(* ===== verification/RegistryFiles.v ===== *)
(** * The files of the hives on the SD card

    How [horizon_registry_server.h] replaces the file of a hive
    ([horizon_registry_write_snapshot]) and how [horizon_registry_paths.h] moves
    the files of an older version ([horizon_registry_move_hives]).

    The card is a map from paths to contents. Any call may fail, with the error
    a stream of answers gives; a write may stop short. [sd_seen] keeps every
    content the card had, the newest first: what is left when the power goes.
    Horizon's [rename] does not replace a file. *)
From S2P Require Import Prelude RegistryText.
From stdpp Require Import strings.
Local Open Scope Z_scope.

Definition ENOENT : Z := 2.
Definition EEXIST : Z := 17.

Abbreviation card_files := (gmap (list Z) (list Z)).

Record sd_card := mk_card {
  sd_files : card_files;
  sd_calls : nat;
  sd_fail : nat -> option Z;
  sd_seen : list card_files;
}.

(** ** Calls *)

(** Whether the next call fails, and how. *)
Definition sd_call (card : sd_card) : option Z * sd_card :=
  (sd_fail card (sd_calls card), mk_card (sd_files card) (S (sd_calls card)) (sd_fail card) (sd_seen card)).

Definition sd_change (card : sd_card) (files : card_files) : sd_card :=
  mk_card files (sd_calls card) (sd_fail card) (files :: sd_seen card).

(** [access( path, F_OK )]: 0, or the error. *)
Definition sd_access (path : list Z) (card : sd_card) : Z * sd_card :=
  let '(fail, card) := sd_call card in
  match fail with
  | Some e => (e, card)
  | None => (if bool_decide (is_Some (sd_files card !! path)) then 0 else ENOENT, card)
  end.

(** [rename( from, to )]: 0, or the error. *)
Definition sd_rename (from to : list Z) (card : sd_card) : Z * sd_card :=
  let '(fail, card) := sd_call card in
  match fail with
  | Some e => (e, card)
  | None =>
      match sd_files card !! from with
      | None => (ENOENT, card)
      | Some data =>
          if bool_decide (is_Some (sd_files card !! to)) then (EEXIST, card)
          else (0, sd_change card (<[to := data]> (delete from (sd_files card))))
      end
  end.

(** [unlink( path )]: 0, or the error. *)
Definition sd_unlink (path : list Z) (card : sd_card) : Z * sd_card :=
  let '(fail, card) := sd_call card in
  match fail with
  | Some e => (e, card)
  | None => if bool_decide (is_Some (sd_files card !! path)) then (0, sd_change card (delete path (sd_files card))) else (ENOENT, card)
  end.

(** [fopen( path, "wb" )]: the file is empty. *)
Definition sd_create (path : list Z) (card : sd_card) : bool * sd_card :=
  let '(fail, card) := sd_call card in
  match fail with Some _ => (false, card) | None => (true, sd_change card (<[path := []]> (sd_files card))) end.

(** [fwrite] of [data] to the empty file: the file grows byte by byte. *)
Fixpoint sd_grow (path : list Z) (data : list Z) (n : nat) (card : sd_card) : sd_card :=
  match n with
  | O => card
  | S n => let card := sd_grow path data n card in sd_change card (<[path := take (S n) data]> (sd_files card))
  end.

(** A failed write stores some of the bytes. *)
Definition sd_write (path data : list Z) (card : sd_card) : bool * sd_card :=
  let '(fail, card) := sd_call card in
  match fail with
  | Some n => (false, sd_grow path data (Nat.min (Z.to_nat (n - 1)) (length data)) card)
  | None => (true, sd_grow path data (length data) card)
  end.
▬▬▬▬▬▬
> _TASK DIRECTIONS_
Give the lines exactly as they stand, from the line with "Definition sd_write (path" through the end of the material.

> _TASK ANSWER_
Definition sd_write (path data : list Z) (card : sd_card) : bool * sd_card :=
  let '(fail, card) := sd_call card in
  match fail with
  | Some n => (false, sd_grow path data (Nat.min (Z.to_nat (n - 1)) (length data)) card)
  | None => (true, sd_grow path data (length data) card)
  end.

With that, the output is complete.